Isaac Kohane: The pressures to provide sufficient revenue, those pressures push us to see a lot of patients and therefore to see patients in shorter and shorter intervals. And at the same time, the technology that we’ve used to date, electronic health record systems, have been optimized for billing but not for clinical care. And that combination have really sucked the marrow, the excitement, the joy of practice out of many clinicians. If, under the right governance, we have, for example, the conversations that are occurring between doctors and their patients automatically turned into the documentation that needs to go into the health record, that needs to go in for billing, that needs to be sent back to a referring doctor or to the patient — all these things which are technically possible — could take a huge administrative load off of physicians.
Similarly, if requests for referrals or prior authorizations really are just pressing button and say, “use the patient’s history as the basis of an argument for prior authorization,” that’s another 15 minutes of drudgery that we’re eliminating. And really having AI essentially serve as the automated equivalent of a very smart medical scribe who would then follow through with all the administrative tasks — if that would be done, then we could bring back doctors to what they went into medicine for in the first place, which is that contact with patients, that desire to help them where they live emotionally, and talking about the thing that they’re there most of all for, which is their health care. So that’s the first most important way it could help doctors.
The second way is, because we have a historic and ongoing deficit in primary care physicians, we all are beginning to count on physician assistants and nurse practitioners. If we can provide these nurse practitioners and physician assistants with AI so that they will be fully conversant with genomics, with expert diagnoses, I think that we may be able to bridge a lot of that missing workforce.

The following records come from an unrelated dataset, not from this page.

(* ===== verification/RlpTheorems.v ===== *)
(** * Theorems about the RLP cursor

    The canonical encodings are among those accepted, the encodings fed to the
    hash are canonical, iterating over a decoded list yields its items, and what
    the cursor accepts beyond RLP. *)

From stdpp Require Import list.
From S2P Require Import Prelude U256 Rlp Resources SystemInterface BootloaderErrors RlpParser RlpLogic.

(** ** Canonical encodings *)

Lemma header_enc_canonical base len :
  Z.of_nat len < 2 ^ 32 → header_enc base len (rlp_header base len).
Proof.
  intros Hlen. unfold header_enc, rlp_header. destruct (Nat.ltb_spec len 56); [left; split; [done|done]|].
  right. split; [done|]. exists (minimal_be (Z.of_nat len)).
  split_conj; [|by apply (width_of_le 4); lia|apply of_be_bytes_minimal; lia|done].
  destruct (width_of_pos (Z.of_nat len)) as (k & Hk & _); [lia|]. unfold minimal_be. rewrite length_be_bytes, Hk. lia.
Qed.

(** Without leading zeros in the length, the header is that of RLP. *)
Lemma header_enc_unique base len lb :
  Forall is_u8 lb → leading_zero lb = false → of_be_bytes lb = Z.of_nat len → (56 ≤ len)%nat →
  (base + 55 + Z.of_nat (length lb)) :: lb = rlp_header base len.
Proof.
  intros Hu Hz Hv Hlen. unfold rlp_header. destruct (Nat.ltb_spec len 56); [lia|].
  by rewrite <- Hv, minimal_be_of.
Qed.

Lemma rlp_string_cases s :
  (small_byte s ∧ rlp_string s = s)
  ∨ (¬ small_byte s ∧ rlp_string s = rlp_header 0x80 (length s) ++ s).
Proof.
  unfold small_byte, rlp_string. destruct s as [|b [|b' s]]; [right; naive_solver| |right; naive_solver].
  destruct (Z.ltb_spec b 128); [left; naive_solver|right; naive_solver lia].
Qed.

Lemma string_enc_canonical s : Z.of_nat (length s) < 2 ^ 32 → string_enc s (rlp_string s).
Proof.
  intros Hl. destruct (rlp_string_cases s) as [[Hs ->]|[Hs ->]]; [by left|].
  right. split; [done|]. eexists. split; [by apply header_enc_canonical|done].
Qed.

Lemma list_enc_canonical payload :
  Z.of_nat (length payload) < 2 ^ 32 → list_enc payload (rlp_header 0xc0 (length payload) ++ payload).
Proof. intros Hl. eexists. split; [by apply header_enc_canonical|done]. Qed.

Lemma int_enc_canonical w v :
  in_width w v → w ≤ 256 → int_enc w v (rlp_string (minimal_be v)).
Proof.
  intros Hv Hw. split; [done|]. apply string_enc_canonical.
  assert (length (minimal_be v) ≤ 32)%nat; [|lia]. apply width_of_le; [apply Hv|].
  eapply Z.lt_le_trans; [apply Hv|]. apply Z.pow_le_mono_r; lia.
Qed.

(** ** Encodings fed to a hash *)

Lemma byte_count w v :
  0 < v → 0 ≤ w → v < 2 ^ (8 * w) →
  let bits := 8 * w - leading_zeros (8 * w) v in
  next_multiple_of bits 8 / 8 = Z.of_nat (width_of v) ∧ (width_of v ≤ Z.to_nat w)%nat.
Proof.
  intros Hv Hw Hlt bits. split.
  - unfold bits, leading_zeros. destruct (Z.eqb_spec v 0); [lia|].
    replace (8 * w - (8 * w - 1 - Z.log2 v)) with (Z.log2 v + 1) by lia.
    unfold width_of. destruct (Z.eqb_spec v 0); [done|]. pose proof (Z.log2_nonneg v).
    pose proof (Z.div_pos (Z.log2 v) 8). rewrite Z2Nat.id by lia.
    destruct (next_multiple_of_spec (Z.log2 v + 1) 8) as [Hb Hm]; [lia|].
    symmetry. apply Z.div_unique with 0; [lia|]. apply Z.div_exact in Hm; [|lia].
    pose proof (Z.mod_pos_bound (Z.log2 v) 8). pose proof (Z.div_mod (Z.log2 v) 8). lia.
  - apply width_of_bound. rewrite Z2Nat.id by done. lia.
Qed.

Lemma drop_be_bytes k v :
  0 ≤ v → (width_of v ≤ k)%nat → drop (k - width_of v) (be_bytes k v) = minimal_be v.
Proof.
  intros Hv. induction k as [|k IH]; intros Hk.
  { unfold minimal_be. by replace (width_of v) with 0%nat by lia. }
  destruct (decide (width_of v = S k)) as [E|E].
  { unfold minimal_be. by rewrite E, Nat.sub_diag. }
  rewrite be_bytes_S. replace (S k - width_of v)%nat with (S (k - width_of v)) by lia. cbn [drop]. apply IH. lia.
Qed.

Lemma list_header_to_hash len hasher :
  is_u32 (Z.of_nat len) →
  apply_list_concatenation_encoding_to_hash (Z.of_nat len) hasher = hasher ++ rlp_header 0xc0 len.
Proof.
  intros Hl. unfold apply_list_concatenation_encoding_to_hash, rlp_header.
  destruct (Z.ltb_spec (Z.of_nat len) 56), (Nat.ltb_spec len 56); try lia.
  { rewrite (wrap_small 8 (Z.of_nat len)), wrap_small by (unfold in_width; lia). done. }
  destruct (byte_count 4 (Z.of_nat len)) as [Hb Hw]; [lia|lia|apply Hl|].
  change (8 * 4) with 32 in Hb. rewrite Hb. cbn in Hw.
  rewrite (wrap_small 8 (Z.of_nat (width_of _))), wrap_small by (unfold in_width; lia).
  replace (Z.to_nat (4 - Z.of_nat (width_of (Z.of_nat len)))) with (4 - width_of (Z.of_nat len))%nat by lia.
  rewrite drop_be_bytes by lia. unfold minimal_be at 2. by rewrite length_be_bytes.
Qed.

Lemma u64_to_hash v hasher :
  is_u64 v → apply_u64_encoding_to_hash v hasher = hasher ++ rlp_string (minimal_be v)
             ∧ u64_encoding_len v = Z.of_nat (length (rlp_string (minimal_be v))).
Proof.
  intros Hv. unfold apply_u64_encoding_to_hash, u64_encoding_len.
  destruct (Z.eqb_spec v 0) as [->|Hz]; [done|]. unfold in_width in Hv.
  destruct (byte_count 8 v) as [Hb Hw]; [lia|lia|apply Hv|].
  change (8 * 8) with 64 in Hb. rewrite Hb. cbn in Hw.
  destruct (Z.ltb_spec v 0x80) as [Hs|Hs].
  { assert (minimal_be v = [v]) as ->.
    { unfold minimal_be. rewrite (width_of_full v 0) by (cbn; lia). unfold be_bytes. cbn.
      by rewrite Z.mod_small by lia. }
    rewrite wrap_small by (unfold in_width; lia). cbn. by destruct (Z.ltb_spec v 128); [|lia]. }
  assert (¬ small_byte (minimal_be v)) as Hn.
  { intros (b & Hm & Hb'). pose proof (of_be_bytes_minimal v ltac:(lia)) as Hv'. rewrite Hm in Hv'.
    unfold of_be_bytes in Hv'. cbn in Hv'. lia. }
  destruct (rlp_string_cases (minimal_be v)) as [[? _]|[_ ->]]; [done|].
  assert (length (minimal_be v) = width_of v) as Hl by apply length_be_bytes.
  unfold rlp_header. rewrite Hl. destruct (Nat.ltb_spec (width_of v) 56); [|lia].
  rewrite length_app, Hl. cbn [length]. split; [|lia].
  rewrite (wrap_small 8 (Z.of_nat (width_of v))), wrap_small by (unfold in_width; lia).
  replace (Z.to_nat (8 - Z.of_nat (width_of v))) with (8 - width_of v)%nat by lia.
  by rewrite drop_be_bytes by lia.
Qed.

(** ** Iteration

    A [for] loop over an iterator: calling [next] until it is done. *)

Fixpoint for_each {S A : Type} (next : M S Empty_set (option A)) (fuel : nat) : M S Empty_set (list A) :=
  match fuel with
  | O => fault
  | Datatypes.S fuel =>
      o ← next;
      match o with
      | None => mret []
      | Some a => l ← for_each next fuel; mret (a :: l)
      end
  end.

Section Iteration.
Context {R : Ruint} {RS : RuintSpec} {UZ : Usize}.

Lemma for_each_done {S A} (next : M S Empty_set (option A)) n s s' :
  next s = (Val None, s') → for_each next (Datatypes.S n) s = (Val [], s').
Proof. intros H. cbn [for_each]. by erewrite bind_val by exact H. Qed.

Lemma for_each_next {S A} (next : M S Empty_set (option A)) n s s1 s2 a l :
  next s = (Val (Some a), s1) → for_each next n s1 = (Val l, s2) →
  for_each next (Datatypes.S n) s = (Val (a :: l), s2).
Proof.
  intros H H'. cbn [for_each]. erewrite bind_val by exact H. cbv beta iota. by erewrite bind_val by exact H'.
Qed.

Lemma HomListIter_next_eq {T} `{RlpItemDecode T} r ok :
  HomListIter_next (mkHomListIter (T:=T) r ok) =
  if is_empty r then (Val None, mkHomListIter r ok)
  else match decode_from_item r with
       | (Val v, r') => (Val (Some v), mkHomListIter r' ok)
       | (_, r') => (Fault, mkHomListIter r' ok)
       end.
Proof.
  unfold HomListIter_next, on_hi_r, zoom, unwrap, mbind, M_bind, gets, id. cbn [hi_r hi_remaining_ok].
  destruct (is_empty r); [done|]. cbn [hi_r hi_remaining_ok]. by destruct (decode_from_item r) as [[v|e|] r'].
Qed.

Lemma FixedListIter_next_eq {T} `{RlpFixedItem T} payload idx count :
  FixedListIter_next (mkFixedListIter (T:=T) payload idx count) =
  let next := mkFixedListIter payload (wrap usize_bits (idx + 1)) count in
  let start := wrap usize_bits (idx * ENCODING_LEN) in
  if count <=? idx then (Val None, mkFixedListIter payload idx count)
  else match slice payload start (wrap usize_bits (start + ENCODING_LEN) - start) with
       | Some encoded => (Val (Some (decode_from_fixed encoded)), next)
       | None => (Fault, next)
       end.
Proof.
  unfold FixedListIter_next, expect, mbind, M_bind, gets, modify, id. cbn [fi_payload fi_idx fi_count].
  destruct (count <=? idx); [done|]. cbn zeta. by destruct (slice _ _ _).
Qed.

(** A validated list yields its items, and [expect] does not panic. *)
Lemma hom_list_items {T} {D : RlpItemDecode T} (Q : T → list Z → Prop) {IS : ItemSpec D Q} items ok r :
  cur_ok r → items_enc Q items (rest r) →
  ∃ s, for_each HomListIter_next (S (length items)) (mkHomListIter (T:=T) r ok) = (Val items, s).
Proof.
  revert r. induction items as [|a items IH]; intros r Hr Hi; cbn [items_enc] in Hi.
  - eexists. apply for_each_done. by rewrite HomListIter_next_eq, is_empty_rest, bool_decide_true.
  - destruct Hi as (e & p & HQ & Hi & Hsplit). assert (e `prefix_of` rest r) as Hp by (by exists p).
    destruct (IH (adv (length e) r)) as [s Hs].
    { by apply cur_ok_adv. }
    { rewrite rest_adv by apply Hr. by rewrite Hsplit, drop_app_length. }
    exists s. eapply for_each_next; [|exact Hs].
    rewrite HomListIter_next_eq, is_empty_rest, bool_decide_false by
      (done || (rewrite Hsplit; apply item_nonempty in HQ; by destruct e)).
    by rewrite (proj2 (item_parses r Hr) a e HQ Hp).
Qed.

(** A list of fixed-length items yields the pieces, decoded one by one. *)
Lemma fixed_list_items {T} `{RlpFixedItem T} chunks d (pre : list Z) :
  0 < ENCODING_LEN → Forall (λ c, Z.of_nat (length c) = ENCODING_LEN) chunks →
  Z.of_nat (length pre) = d * ENCODING_LEN → 0 ≤ d →
  in_width usize_bits (Z.of_nat (length (pre ++ concat chunks))) →
  ∃ s, for_each FixedListIter_next (S (length chunks))
         (mkFixedListIter (T:=T) (pre ++ concat chunks) d (d + Z.of_nat (length chunks)))
       = (Val (map decode_from_fixed chunks), s).
Proof.
  intros Hpos Hf. revert d pre. induction Hf as [|c chunks Hc Hf IH]; intros d pre Hpre Hd Hw.
  - eexists. apply for_each_done. rewrite FixedListIter_next_eq. cbn zeta. cbn [length].
    by destruct (Z.leb_spec (d + Z.of_nat 0) d); [|lia].
  - destruct (IH (d + 1) (pre ++ c)) as [s Hs]; [rewrite length_app; lia|lia|by rewrite <- app_assoc|].
    rewrite <- app_assoc in Hs. exists s. eapply for_each_next; [|exact Hs].
    assert (in_width usize_bits (d + 1) ∧ in_width usize_bits (d * ENCODING_LEN)
            ∧ in_width usize_bits (d * ENCODING_LEN + ENCODING_LEN)) as (W1 & W2 & W3).
    { unfold in_width in *. cbn [concat] in Hw. rewrite !length_app in Hw. nia. }
    rewrite FixedListIter_next_eq. cbn zeta. cbn [length].
    destruct (Z.leb_spec (d + Z.of_nat (S (length chunks))) d); [lia|]. rewrite !wrap_small by done.
    replace (d * ENCODING_LEN + ENCODING_LEN - d * ENCODING_LEN) with ENCODING_LEN by lia.
    assert (slice (pre ++ concat (c :: chunks)) (d * ENCODING_LEN) ENCODING_LEN = Some c) as ->.
    { apply slice_Some. cbn [concat]. rewrite !length_app. split_conj; try lia.
      rewrite drop_app_length' by lia. by rewrite take_app_length' by lia. }
    by replace (d + Z.of_nat (S (length chunks))) with (d + 1 + Z.of_nat (length chunks)) by lia.
Qed.
End Iteration.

Rachel Gotbaum: So it sounds like it’s still a bit of a mixed bag of pros and cons right now.
Isaac Kohane: Well, the cons are a many of the cons that Dr. Hightower brought up already, which is if we’re not careful, it could pour concrete over existing biases. But I want to be optimistic and say, for example, these AI programs now can actually read a patient note and look at clinical trials and say, “Are there trials that this patient could qualify for?” That alone, just getting more people involved in clinical trials, I think will ultimately be an important contribution to leveling the playing field. Also, just reading the literature — I don’t know about you, but I try to stay up to speed with literature, but to do so, I just skim titles or, on a good day, abstracts of the papers I want to read. If I could have, as I have recently, get these chatbots to actually summarize a paper for me, I know much better which papers I want to invest time to actually understand.

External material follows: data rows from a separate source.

(* ===== verification/EvmState.v ===== *)
(** * The interpreter's state

    The [Interpreter] of [evm_interpreter/src/lib.rs], the state an instruction
    works on, and the helpers of [evm_interpreter/src/utils.rs] that all
    instructions share: memory expansion, operand casts, heap accesses.  The
    stack is the list of [EvmStack] and the heap the bounded list of [SliceVec]. *)

From stdpp Require Import strings.
From S2P Require Import Prelude Resources U256 SystemInterface EvmStack SliceVec EvmConstants Gas.
From S2P Require Import Bytecode.

Inductive PendingOsRequest : Type :=
| PendingCall
| PendingCreate (deployed_address : Z).

Record Interpreter : Type := mkInterpreter {
  instruction_pointer : Z;
  gas : Gas;
  stack : list Z;
  caller : Z;
  address : Z;
  calldata : list Z;
  returndata : list Z;
  heap : Heap Z;
  returndata_location : Z * Z;
  bytecode : list Z;
  bytecode_preprocessing : BytecodePreprocessingData;
  call_value : Z;
  is_static : bool;
  is_constructor : bool;
  pending_os_request : option PendingOsRequest
}.

Record EVMCallRequest : Type := mkEVMCallRequest {
  cr_ergs_to_pass : Ergs;
  cr_call_value : Z;
  cr_destination_address : Z;
  cr_input_data : Z * Z;
  cr_modifier : CallModifier;
  cr_full_caller_resources : Res
}.

Inductive CallScheme : Type := SchemeCall | SchemeCallCode | SchemeDelegateCall | SchemeStaticCall.

#[global] Instance CallScheme_eq_dec : EqDecision CallScheme.
Proof. solve_decision. Defined.

(** Field updates. *)
Definition set_ip (x : Z) (i : Interpreter) : Interpreter :=
  mkInterpreter x (gas i) (stack i) (caller i) (address i) (calldata i) (returndata i) (heap i)
    (returndata_location i) (bytecode i) (bytecode_preprocessing i) (call_value i) (is_static i)
    (is_constructor i) (pending_os_request i).
Definition set_gas (x : Gas) (i : Interpreter) : Interpreter :=
  mkInterpreter (instruction_pointer i) x (stack i) (caller i) (address i) (calldata i)
    (returndata i) (heap i) (returndata_location i) (bytecode i) (bytecode_preprocessing i)
    (call_value i) (is_static i) (is_constructor i) (pending_os_request i).
Definition set_stack (x : list Z) (i : Interpreter) : Interpreter :=
  mkInterpreter (instruction_pointer i) (gas i) x (caller i) (address i) (calldata i)
    (returndata i) (heap i) (returndata_location i) (bytecode i) (bytecode_preprocessing i)
    (call_value i) (is_static i) (is_constructor i) (pending_os_request i).
Definition set_heap (x : Heap Z) (i : Interpreter) : Interpreter :=
  mkInterpreter (instruction_pointer i) (gas i) (stack i) (caller i) (address i) (calldata i)
    (returndata i) x (returndata_location i) (bytecode i) (bytecode_preprocessing i)
    (call_value i) (is_static i) (is_constructor i) (pending_os_request i).
Definition set_returndata_location (x : Z * Z) (i : Interpreter) : Interpreter :=
  mkInterpreter (instruction_pointer i) (gas i) (stack i) (caller i) (address i) (calldata i)
    (returndata i) (heap i) x (bytecode i) (bytecode_preprocessing i) (call_value i)
    (is_static i) (is_constructor i) (pending_os_request i).
Definition set_returndata (x : list Z) (i : Interpreter) : Interpreter :=
  mkInterpreter (instruction_pointer i) (gas i) (stack i) (caller i) (address i) (calldata i)
    x (heap i) (returndata_location i) (bytecode i) (bytecode_preprocessing i) (call_value i)
    (is_static i) (is_constructor i) (pending_os_request i).
Definition set_pending (x : option PendingOsRequest) (i : Interpreter) : Interpreter :=
  mkInterpreter (instruction_pointer i) (gas i) (stack i) (caller i) (address i) (calldata i)
    (returndata i) (heap i) (returndata_location i) (bytecode i) (bytecode_preprocessing i)
    (call_value i) (is_static i) (is_constructor i) x.

Section State.
Context {R : Ruint} {UZ : Usize} {FT : Features} {SYS : System}.

(** [&mut self], [&mut System] and [&mut Option<EVMCallRequest>]. *)
Record St : Type := mkSt {
  self : Interpreter;
  system : SysState;
  external_call_dest : option EVMCallRequest
}.
Abbreviation IM := (M St ExitCode).

Definition set_self (i : Interpreter) (s : St) : St := mkSt i (system s) (external_call_dest s).

Definition get_self {E A} (f : Interpreter → A) : M St E A := gets (λ s, f (self s)).
Definition modify_self {E} (f : Interpreter → Interpreter) : M St E unit :=
  modify (λ s, set_self (f (self s)) s).
Definition on_stack {A} (m : M (list Z) ExitCode A) : IM A :=
  zoom (λ s, stack (self s)) (λ st s, set_self (set_stack st (self s)) s) m.
Definition on_gas {A} (m : M Gas ExitCode A) : IM A :=
  zoom (λ s, gas (self s)) (λ g s, set_self (set_gas g (self s)) s) m.

(** A call into the system with [self.gas.resources_mut()]. *)
Definition io_get (s : St) : SysState * Res := (system s, resources (gas (self s))).
Definition io_put (x : SysState * Res) (s : St) : St :=
  mkSt (set_gas (set_resources x.2 (gas (self s))) (self s)) x.1 (external_call_dest s).
Definition on_io {A E} (conv : E → ExitCode) (m : M (SysState * Res) E A) : IM A :=
  zoom io_get io_put (map_err conv m).

(** [resources.with_infinite_ergs(|inf| system.op(.., inf, ..))]. *)
Definition infinite_ergs {A E} (m : M (SysState * Res) E A) : M (SysState * Res) E A :=
  with_infinite_ergs snd (λ r s, (s.1, r)) m.

Definition metadata {A} (f : Metadata → A) : IM A := gets (λ s, f (sys_metadata (system s))).
Definition lift_outcome {A} (conv : InternalError → ExitCode) (o : outcome InternalError A) : IM A :=
  match o with
  | Val a => mret a
  | Err e => throw (conv e)
  | Fault => fault
  end.

(** ** Helpers of [utils.rs] *)

Definition cast_to_usize (src : Z) (error_to_set : ExitCode) : IM Z :=
  lift_opt error_to_set (u256_try_to_usize src).

Definition cast_offset_and_len (offset len : Z) (error_to_set : ExitCode) : IM (Z * Z) :=
  if len =? 0 then mret (0, 0)
  else
    offset ← cast_to_usize offset error_to_set;
    len ← cast_to_usize len error_to_set;
    mret (offset, len).

Definition heap_len (i : Interpreter) : Z := Z.of_nat (length (heap_data (heap i))).

Definition clear_last_returndata : IM unit := modify_self (set_returndata_location (0, 0)).

Definition resize_heap (offset len : Z) : IM unit :=
  let max_offset := saturating_add usize_bits offset len in
  if umax 32 - 31 <? max_offset then throw (EvmErr MemoryLimitOOG)
  else
    let new_heap_size := next_multiple_of max_offset 32 in
    current_heap_size ← get_self heap_len;
    if current_heap_size <? new_heap_size then
      on_gas (pay_for_memory_growth current_heap_size new_heap_size) ;;
      zoom (λ s, heap (self s)) (λ h s, set_self (set_heap h (self s)) s)
        (map_err (λ _, EvmErr OutOfGas) (heap_resize (Z.to_nat new_heap_size) 0))
    else mret tt.

(** [&self.heap[offset..offset + len]] and writing there. *)
Definition heap_slice {E} (offset len : Z) : M St E (list Z) :=
  data ← get_self (λ i, heap_data (heap i));
  expect (slice data offset len).

Definition heap_write {E} (offset : Z) (bytes : list Z) : M St E unit :=
  data ← get_self (λ i, heap_data (heap i));
  _ ← expect (slice data offset (Z.of_nat (length bytes)));
  modify_self (λ i, set_heap (mkHeap (heap_cap (heap i)) (splice data offset bytes)) i).

(** [slice.get(offset..)], empty when out of range. *)
Definition get_from (l : list Z) (offset : option Z) : list Z :=
  match offset with
  | Some o => if o <=? Z.of_nat (length l) then drop (Z.to_nat o) l else []
  | None => []
  end.

(** [copy_and_zeropad_nonoverlapping]: the new contents of a destination of the
    given length. *)
Definition copy_and_zeropad (src : list Z) (dst_len : Z) : list Z :=
  let to_copy := Z.to_nat (Z.min (Z.of_nat (length src)) dst_len) in
  take to_copy src ++ repeat 0 (Z.to_nat dst_len - to_copy).

Definition get_bytecode_unchecked (offset : Z) (i : Interpreter) : Z :=
  default OP_STOP (bytecode i !! Z.to_nat offset).
End State.
Arguments St {_}.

Rachel Gotbaum: So at this point in its development, where do you think AI should be used and where should it not be used in medicine?
Isaac Kohane: I think that at present, AI should be used for where human beings are the weakest — namely, in knowing everything about all their patients and being as alert at 6:00 in the evening as they are at 8:00 in the morning. I don’t think at this time that AI should be used instead of the human intuition, the human contact, the human common sense that doctors bring to bear in their patient interactions. And I think by using AI widgets for its strengths and our human strengths as doctors, that we’ll probably have the best outcome. The worst outcomes will be doctors who don’t use AI and AI that doesn’t use doctors.
Maia Hightower: So AI is decision support, not decision maker.
Rachel Gotbaum: Thank you both very much.
Isaac Kohane: Thank you.
Maia Hightower: Thank you so much, Rachel. This has been wonderful.
Rachel Gotbaum: That’s Dr. Maia Hightower. She’s chief digital and technology officer at University of Chicago Medicine, and the CEO of Equality AI. And Dr. Isaac Kohane. He’s chair of the Department of Biomedical Informatics at Harvard Medical School and coeditor of the “AI in Medicine” series in NEJM.